HomeNineteenth and Twentieth Century Philological Encounters
Published on lundi, juin 02, 2014
Summary
The conference brings together scholars from various regions and disciplines (including Arabic, Turkish, Hebrew, Sanskrit, as well as European languages) to explore the personal (and especially self-reflective) dimensions of academic knowledge production by studying scholars (i.e., producers) and their contexts (i.e., institutions and societies) in relation to their objects of study. The conference outlines an avenue of research dedicated to the study of tensions, antagonisms and polemics - as well as fascination, cooperation, appropriation and friendship - that transpired as a consequence of the meetings of different scholars and their dissimilar modes of textual scholarship, made possible through international cooperation in the form of conferences, journals, academic associations and student exchange.
Announcement
Argument
The research program Zukunftsphilologie: Revisiting the Canons of Textual Scholarship (Forum Transregionale Studien, Berlin) and the Leiden University Centre for the Study of Islam and Society (LUCIS), in cooperation with Leiden University Library, organize a joint international conference which will take place at the University of Leiden, 4-5 June 2014. The event is funded by the LUCIS, the Center for International Cooperation, FU Berlin, the CNRS Paris and Utrecht University.

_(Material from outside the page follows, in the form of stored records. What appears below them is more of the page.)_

Lemma safe_unshare config l host private label ns s : prepared config l host private s ->
  safe' (unshare_namespace label ns) (success (fun _ => prepared config (ns :: l) host private)) s.
Proof. intros Hs. apply safe_serr. split; [done|]. intros [[]|e]; [|done]. by_fields Hs. Qed.

(** *** Mounts *)

Lemma sourced_not_private source target fstype flags data :
  mkMountCall (Some source) target fstype flags data <> make_private.
Proof. unfold make_private. congruence. Qed.

Lemma safe_mount config mounts nnp chrooted (g : SysError -> SysError) m s : m <> make_private -> setting config mounts nnp chrooted s ->
  safe' (serr g (scall (CMount m))) (success (fun _ => setting config (mounts ++ [m]) nnp chrooted)) s.
Proof.
  intros Hm Hs. apply safe_serr. split.
  { split; [apply (se_namespaces _ _ _ _ _ Hs); unfold ALL_NAMESPACES; set_solver|right; by destruct Hs]. }
  intros [[]|e]; [|done]. simpl. rewrite decide_False by done.
  destruct Hs. constructor; simpl; try done. by f_equal.
Qed.

Lemma safe_mount_one config mounts m s : setting config mounts false false s ->
  safe' (mount_one (sl_root config) m)
    (success (fun _ s' => exists l, mount_done (sl_root config) m l /\ setting config (mounts ++ l) false false s')) s.
Proof.
  intros Hs. unfold mount_one. destruct (relative_launcher_target (sm_target m)) as [relative|e] eqn:Er; [|done].
  assert (forall l s', setting config (mounts ++ l) false false s' ->
    match sm_kind m with
    | Bind => exists source source_is_dir, sm_source m = Some source /\
        l = mkMountCall (Some source) (join_root (sl_root config) relative) None (bind_flags source_is_dir) None
            :: (if sm_readonly m then [mkMountCall (Some source) (join_root (sl_root config) relative) None
                                         remount_readonly_flags None] else [])
    | Proc => l = [mkMountCall (Some (lit "proc")) (join_root (sl_root config) relative) (Some (lit "proc"))
                     (proc_flags (sm_readonly m)) None]
    | Tmpfs => let '(flags, data) := tmpfs_mount_options (sm_options m) (sm_readonly m) in
        l = [mkMountCall (Some (lit "tmpfs")) (join_root (sl_root config) relative) (Some (lit "tmpfs")) flags data]
    end ->
    exists l, mount_done (sl_root config) m l /\ setting config (mounts ++ l) false false s') as Hdone.
  { intros l s' Hl Hk. exists l. split; [|done]. exists relative. by split. }
  destruct (sm_kind m) eqn:Ek.
  - unfold bind_mount. destruct (sm_source m) as [source|] eqn:Es; [|done].
    eapply safe_stry; [apply safe_setting; [only_calls|exact Hs]|]. intros source_is_dir s1 Hs1.
    eapply safe_stry; [apply safe_setting; [only_calls|exact Hs1]|]. intros ? s2 Hs2.
    eapply safe_stry; [eapply safe_mount; [apply sourced_not_private|exact Hs2]|]. intros ? s3 Hs3. destruct (sm_readonly m) eqn:Ero.
    + eapply safe_weaken; [eapply safe_mount; [apply sourced_not_private|exact Hs3]|]. intros [[]|] s4 Hs4; [|done].
      eapply Hdone; [rewrite <- app_assoc in Hs4; exact Hs4|]. by eexists _, _.
    + eapply Hdone; [exact Hs3|]. by eexists _, _.
  - unfold proc_mount. eapply safe_stry; [apply safe_setting; [only_calls|exact Hs]|]. intros ? s1 Hs1.
    eapply safe_weaken; [eapply safe_mount; [apply sourced_not_private|exact Hs1]|]. intros [[]|] s2 Hs2; [|done]. by eapply Hdone.
  - unfold tmpfs_mount. destruct (tmpfs_mount_options (sm_options m) (sm_readonly m)) as [flags data] eqn:Eo.
    eapply safe_stry; [apply safe_setting; [only_calls|exact Hs]|]. intros ? s1 Hs1.
    eapply safe_weaken; [eapply safe_mount; [apply sourced_not_private|exact Hs1]|]. intros [[]|] s2 Hs2; [|done]. by eapply Hdone.
Qed.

As a result of colonial expansion and the technologies that made long-distance communication and travel possible, the 19th and 20th centuries witnessed an accelerated rate of individual interactions across the globe, including scholarly encounters. Individual scholars became more conscious of the commonalities that they shared with fellow humans all over the world, which they expressed in universalistic projects in philosophy, philology, the life sciences and other fields of human inquiry. Yet the encounter also brought about an articulation of differences. Nineteenth and Twentieth Century Philological Encounters is a conference dedicated to exploring the personal (and especially self-reflective) dimensions of academic knowledge production by studying scholars (i.e., producers) and their contexts (i.e., institutions and societies) in relation to their objects of study.
Knowledge is always embedded in institutions and is produced by individual scholars whose choices are shaped by their biographies as much as by the subjects they study. Thus, Philological Encounters refers to the discovery of difference that came about due to the real-life encounters between professionals and interpreters of texts, languages and cultures across the globe. This conference outlines an avenue of research dedicated to the study of tensions, antagonisms and polemics – as well as fascination, cooperation, appropriation and friendship – that transpired as a consequence of the meetings of different scholars and their dissimilar modes of textual scholarship, made possible through international cooperation in the form of conferences, journals, academic associations and student exchange.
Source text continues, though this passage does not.